• WORK TO COMPLETE
Pull every line with "gmap" from the data.

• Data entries
┄┄┄┄┄┄

Definition long_from_string (p : list ascii) : result Z :=
  let '(sign, p) := read_sign (skip_space p) in
  read_digits sign p.

(** [int(x)] for the two kinds of argument the program passes. *)
Definition int (x : value) : result Z :=
  match x with
  | Int z => Ok z
  | Str s => long_from_string (list_ascii_of_string s)
  end.

(** [str(n)], as the f-string formats the port. *)
Definition str (n : Z) : string := NilZero.string_of_int (Z.to_int n).

End Py.

Import Py.

(** ** The process environment *)

(** What the program reads from outside: the environment variables, the
    top-level modules that are found besides the standard library, what
    running the code of such a module raises (a module that is found can
    still fail, for instance on a dependency of its own), and the answer
    of the operating system to [bind] on a port in range ([None]: the
    port is free). [ephemeral_port] is the port the system picks when
    asked for port 0. *)
Record Env := {
  environ : gmap string string;
  site_packages : gset string;
  import_error : string -> option exn;
  bind_errno : Z -> option errno;
  ephemeral_port : Z;
}.

(** [os.environ.get(key, default)] *)
Definition environ_get (e : gmap string string) (key : string) (default : value) : value :=
  match e !! key with
  | Some s => Str s
  | None => default
  end.

(** Modules of the standard library the program imports. *)
Definition stdlib : gset string := {[ "http.server"; "json"; "os" ]}.

(** [import name]: a module of the standard library is there; another
    one must be found, and then its code runs. *)
Definition import (env : Env) (name : string) : result unit :=
  if decide (name ∈ stdlib) then Ok tt
  else if decide (name ∈ site_packages env) then
    match import_error env name with
    | Some e => Raise e
    | None => Ok tt
    end
  else Raise (ModuleNotFoundError name).

(** The top-level modules a distribution installs.  The distribution
    [pyyaml] installs the module [yaml] (the source says so on line 10:
    "imported as yaml but pkg is pyyaml"). *)
Definition top_level (dist : string) : list string :=
  if String.eqb dist "pyyaml" then ["yaml"; "_yaml"] else [dist].

Definition installed (dists : list string) : gset string :=
  list_to_set (concat (map top_level dists)).

(** ** The listening socket *)

Record Server := { server_address : string * Z }.

(** [socket.bind((host, port))]: the port must be 0-65535, then the
    operating system decides. *)
Definition socket_bind (env : Env) (address : string * Z) : result (string * Z) :=
  let '(host, port) := address in
  if (port <? 0) || (65535 <? port) then Raise OverflowError
  else match bind_errno env port with
       | Some e => Raise (OSError e)
       | None => Ok (host, if port =? 0 then ephemeral_port env else port)
       end.

(** [HTTPServer(server_address, HealthHandler)]: bind and listen. *)
Definition HTTPServer (env : Env) (address : string * Z) : result Server :=
  bound ← socket_bind env address;
  mret {| server_address := bound |}.

(** ** Module body *)

(** Line 32. *)
Definition port_of (env : Env) : result Z :=
  int (environ_get (environ env) "PORT" (Int 8080)).

(** Lines 32-34: the server that [serve_forever] is then called on, and
    what was printed. *)
Definition main (env : Env) : result (Server * list string) :=
  port ← port_of env;
  server ← HTTPServer env ("0.0.0.0", port);
  mret (server, ["Server running on port " +:+ str port]).

(** Lines 3-11. *)
Definition imports (env : Env) : result unit :=
  _ ← import env "http.server";
  _ ← import env "json";
  _ ← import env "os";
  _ ← import env "flask";
  _ ← import env "requests";
  _ ← import env "pyyaml";
  import env "cryptography".

(** The module run under the name [name]: [None] when the [__main__]
    block is skipped. *)
Definition app (name : string) (env : Env) : result (option (Server * list string)) :=
  _ ← imports env;
  if String.eqb name "__main__" then r ← main env; mret (Some r)
  else mret None.

(** The same module with lines 8-11 deleted. *)
Definition app_without_decorative_imports (name : string) (env : Env)
  : result (option (Server * list string)) :=
  _ ← import env "http.server";
  _ ← import env "json";
  _ ← import env "os";
  if String.eqb name "__main__" then r ← main env; mret (Some r)
  else mret None.

(** An exception nobody catches ends the process with status 1; a process
    that reached [serve_forever] has no exit status of its own. *)
Definition exit_status {A} (r : result A) : option Z :=
  match r with
  | Ok _ => None
  | Raise _ => Some 1
  end.

(** *** Sample environments *)

Definition all_free : Z -> option errno := fun _ => None.

Definition env_unset : Env :=
  {| environ := ∅;
     site_packages := installed ["flask"; "requests"; "pyyaml"; "cryptography"];
     import_error := fun _ => None;
     bind_errno := all_free; ephemeral_port := 49152 |}.

Definition env_port (s : string) : Env :=
  {| environ := {[ "PORT" := s ]};
     site_packages := installed ["flask"; "requests"; "pyyaml"; "cryptography"];
     import_error := fun _ => None;
     bind_errno := all_free; ephemeral_port := 49152 |}.

Definition env_busy (s : string) (p : Z) : Env :=
  {| environ := {[ "PORT" := s ]};
     site_packages := installed ["flask"; "requests"; "pyyaml"; "cryptography"];
     import_error := fun _ => None;
     bind_errno := fun q => if q =? p then Some EADDRINUSE else None;
     ephemeral_port := 49152 |}.

(** An environment where [flask] is found but its own import of
    [werkzeug] fails. *)
Definition env_flask_broken : Env :=
  {| environ := ∅;
     site_packages := installed ["flask"; "requests"; "pyyaml"; "cryptography"];
     import_error := fun name =>
       if String.eqb name "flask" then Some (ModuleNotFoundError "werkzeug") else None;
     bind_errno := all_free; ephemeral_port := 49152 |}.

┄┄┄┄┄┄

• REPLY TO THE TASK
  environ : gmap string string;
Definition environ_get (e : gmap string string) (key : string) (default : value) : value :=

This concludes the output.